Trying Out A New Toy

A little snow won't dissuade the determined brewer.

For mid-January, yesterday ended up being a pretty gorgeous day for brewing. The sun was shining (occasionally) and the temperature held in the mid-40s for most of the afternoon. Thus, with Brooke and Meg out of the house, I opted to make the Chinook IPA Mom and Dad got me for Christmas.

This time, however, I also got to try out one of our new immersion wort chillers, so I figured I’d take the time to explain what this thing does and how to use it.  Generally, you boil your wort (i.e. unfermented beer) for about an hour, and you add hops and other components during that period.  However, you can’t add the yeast until the beer has cooled to below 100 F, though preferably closer to 80 F.  You need to cool it down as rapidly as possible, so you can hopefully get it into your sealed fermentation vessel as soon as possible, including yeast.

For previous batches, we’ve always just put that big 5 gal. pot in an ice bath, though we’d have to add additional ice and cold water throughout, frequently taking well over an hour to cool down.  Here’s where a wort chiller comes in: you run cold water through its copper tubing to act as a heat exchanger, removing heat from the wort quickly as cold water takes it away.

As this was my first time using said device, I had to do a few things first, namely, clean it.

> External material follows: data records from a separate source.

(* ===== verification/RiscvGen.v ===== *)
(** * Helpers of the RISC-V translator (frontend/src/riscv/{mod,trans}.rs)

    [RiscvDisasContext] (module [Dc]), the argument structs of the decode traits
    (insn32.decode), and the [gen_*] helpers of trans.rs that the instructions are
    built from.  A translation function runs in the monad [M]: it reads and
    updates the disassembly context [self] and the IR context; [None] is a panic
    (an index into [gpr] out of range).  Addresses are [u64] and wrap. *)

From S2P Require Import Prelude Types Opcodes Ir Builder Tb Frontend RiscvCpu.

(** ** Argument structs of the decoded instructions *)

Module ArgsEmpty.
Record t := mk {  }.
End ArgsEmpty.

Module ArgsB.
Record t := mk { imm : Z; rs2 : Z; rs1 : Z }.
End ArgsB.

Module ArgsI.
Record t := mk { imm : Z; rs1 : Z; rd : Z }.
End ArgsI.

Module ArgsJ.
Record t := mk { imm : Z; rd : Z }.
End ArgsJ.

Module ArgsR.
Record t := mk { rd : Z; rs1 : Z; rs2 : Z }.
End ArgsR.

Module ArgsR2.
Record t := mk { rd : Z; rs1 : Z }.
End ArgsR2.

Module ArgsR2Rm.
Record t := mk { rd : Z; rs1 : Z; rm : Z }.
End ArgsR2Rm.

Module ArgsRRm.
Record t := mk { rd : Z; rs1 : Z; rs2 : Z; rm : Z }.
End ArgsRRm.

Module ArgsR4Rm.
Record t := mk { rd : Z; rs1 : Z; rs2 : Z; rs3 : Z; rm : Z }.
End ArgsR4Rm.

Module ArgsS.
Record t := mk { imm : Z; rs1 : Z; rs2 : Z }.
End ArgsS.

Module ArgsU.
Record t := mk { imm : Z; rd : Z }.
End ArgsU.

Module ArgsShift.
Record t := mk { shamt : Z; rs1 : Z; rd : Z }.
End ArgsShift.

Module ArgsAtomic.
Record t := mk { aq : Z; rl : Z; rs2 : Z; rs1 : Z; rd : Z }.
End ArgsAtomic.

Module ArgsCsr.
Record t := mk { csr : Z; rs1 : Z; rd : Z }.
End ArgsCsr.

Module ArgsAutoFence.
Record t := mk { pred : Z; succ : Z }.
End ArgsAutoFence.

(** ** The disassembly context *)

Module Dc.
Record t := mk {
  base : DisasContextBase.t;
  cfg : RiscvCfg.t;
  env : Z;
  gpr : list Z;
  pc : Z;
  load_res : Z;
  load_val : Z;
  opcode : Z;
  cur_insn_len : Z;
  guest_base : Z
}.

Definition new (pc guest_base : Z) (cfg : RiscvCfg.t) : t :=
  mk (DisasContextBase.mk pc pc DisasJumpType.Next 0 512) cfg 0 (replicate 32 0) 0 0 0 0 4
    guest_base.

Definition pc_next (d : t) : Z := DisasContextBase.pc_next (base d).

Definition set_base (d : t) (b : DisasContextBase.t) : t :=
  mk b (cfg d) (env d) (gpr d) (pc d) (load_res d) (load_val d) (opcode d) (cur_insn_len d)
    (guest_base d).

(** The temps of the guest registers. *)
Definition set_temps (d : t) (e : Z) (g : list Z) (p lr lv : Z) : t :=
  mk (base d) (cfg d) e g p lr lv (opcode d) (cur_insn_len d) (guest_base d).

(** [ctx.opcode = o; ctx.cur_insn_len = n] *)
Definition set_insn (d : t) (o n : Z) : t :=
  mk (base d) (cfg d) (env d) (gpr d) (pc d) (load_res d) (load_val d) o n (guest_base d).
End Dc.

(** ** The translation monad *)

Definition St : Type := Dc.t * Context.
Definition M (A : Type) : Type := St → option (A * St).

#[global] Instance M_ret : MRet M := λ A a st, Some (a, st).
#[global] Instance M_bind : MBind M := λ A B f m st, '(a, st) ← m st; f a st.

Definition get_self : M Dc.t := λ st, Some (st.1, st).

(** A call of a method of [Context] that returns a temp or label, or nothing. *)
Definition ir (f : Context → Z * Context) : M Z := λ '(d, c), let '(r, c) := f c in Some (r, (d, c)).
Definition ir_ (f : Context → Context) : M unit := λ '(d, c), Some (tt, (d, f c)).

(** [self.gpr[idx as usize]] *)
Definition gpr_at (idx : Z) : M Z := λ st, t ← (Dc.gpr st.1).[idx]; Some (t, st).

(** [self.base.is_jmp = j] *)
Definition set_is_jmp (j : DisasJumpType.t) : M unit := λ '(d, c),
  Some (tt, (Dc.set_base d (DisasContextBase.set_is_jmp (Dc.base d) j), c)).

Definition require_ext (e : MisaExt.t) (m : M bool) : M bool :=
  self ← get_self;
  if negb (MisaExt.contains (RiscvCfg.misa (Dc.cfg self)) e) then mret false else m.

Definition require_cfg (field : RiscvCfg.t → bool) (m : M bool) : M bool :=
  self ← get_self;
  if negb (field (Dc.cfg self)) then mret false else m.

Definition BinOp : Type := Context → Type_.t → Z → Z → Z → Z * Context.

Definition TCG_MO_ALL : Z := 0x0F.
Definition TCG_BAR_LDAQ : Z := 0x10.
Definition TCG_BAR_STRL : Z := 0x20.

Definition CSR_USTATUS : Z := 0x000.
Definition CSR_FFLAGS : Z := 0x001.
Definition CSR_FRM : Z := 0x002.
Definition CSR_FCSR : Z := 0x003.
Definition CSR_UIE : Z := 0x004.
Definition CSR_UTVEC : Z := 0x005.
Definition CSR_USCRATCH : Z := 0x040.
Definition CSR_UEPC : Z := 0x041.
Definition CSR_UCAUSE : Z := 0x042.
Definition CSR_UTVAL : Z := 0x043.
Definition CSR_UIP : Z := 0x044.
Definition CSR_CYCLE : Z := 0xC00.
Definition CSR_TIME : Z := 0xC01.
Definition CSR_INSTRET : Z := 0xC02.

Wort chiller, bathing in diluted white vinegar.

In the process of manufacturing, the copper tubing tends to have coatings of various oils and oxidized gunk that you don’t really want in your beer.  Reading from John Palmer’s “How To Brew,” I found that before you use the chiller for the first time, you need to clean it with some kind of industrial copper cleaner, or alternatively, just use distilled white vinegar.  The oils and oxidation products tend to come off the tubing in acidic solutions, and as beer is slightly acidic, all that stuff would end up in the beer.  Thus, bathing the chiller in diluted vinegar (the stuff from the store is 5% acetic acid) shines it up nicely.

After soaking for maybe 20 min in vinegar, I rinsed it off well and let it air dry while the beer was boiling.  When there’s about 10 min left in the boil, I then put the chiller in the brew pot, so the act of boiling would help sanitize the chiller.  Though I’d just cleaned it in vinegar, there could still be some “bugs” on the outside of the tubing, so the boiling should take care of it.

Once I’d reached the end of the boil, I carried the pot and chiller down to the basement and hooked it up to a sink using an old washing machine hose.

Looks appetizing, eh?

Cold water going in and through the tube, then coming out the other end.  I didn’t have a hose that fit that end of the tubing, so I just make sure to only keep the water pressure at something manageable, so it would stay within the sink.

The wort cooled down in about 20 min.  Good deal!

Now that the chiller’s been cleaned before, I shouldn’t have to soak it in vinegar again, though forum posts on the interwebs will tell you that some people insist on cleaning it every time.  In theory, all you should have to do is rinse it with water, then put it in the wort for 10 min while it’s boiling, then rinse it once you’re done.

All in all, it was remarkably easy and cut down on some of the total time spent brewing.  Now, we’ll just have to wait another month or so to see how the beer turned out!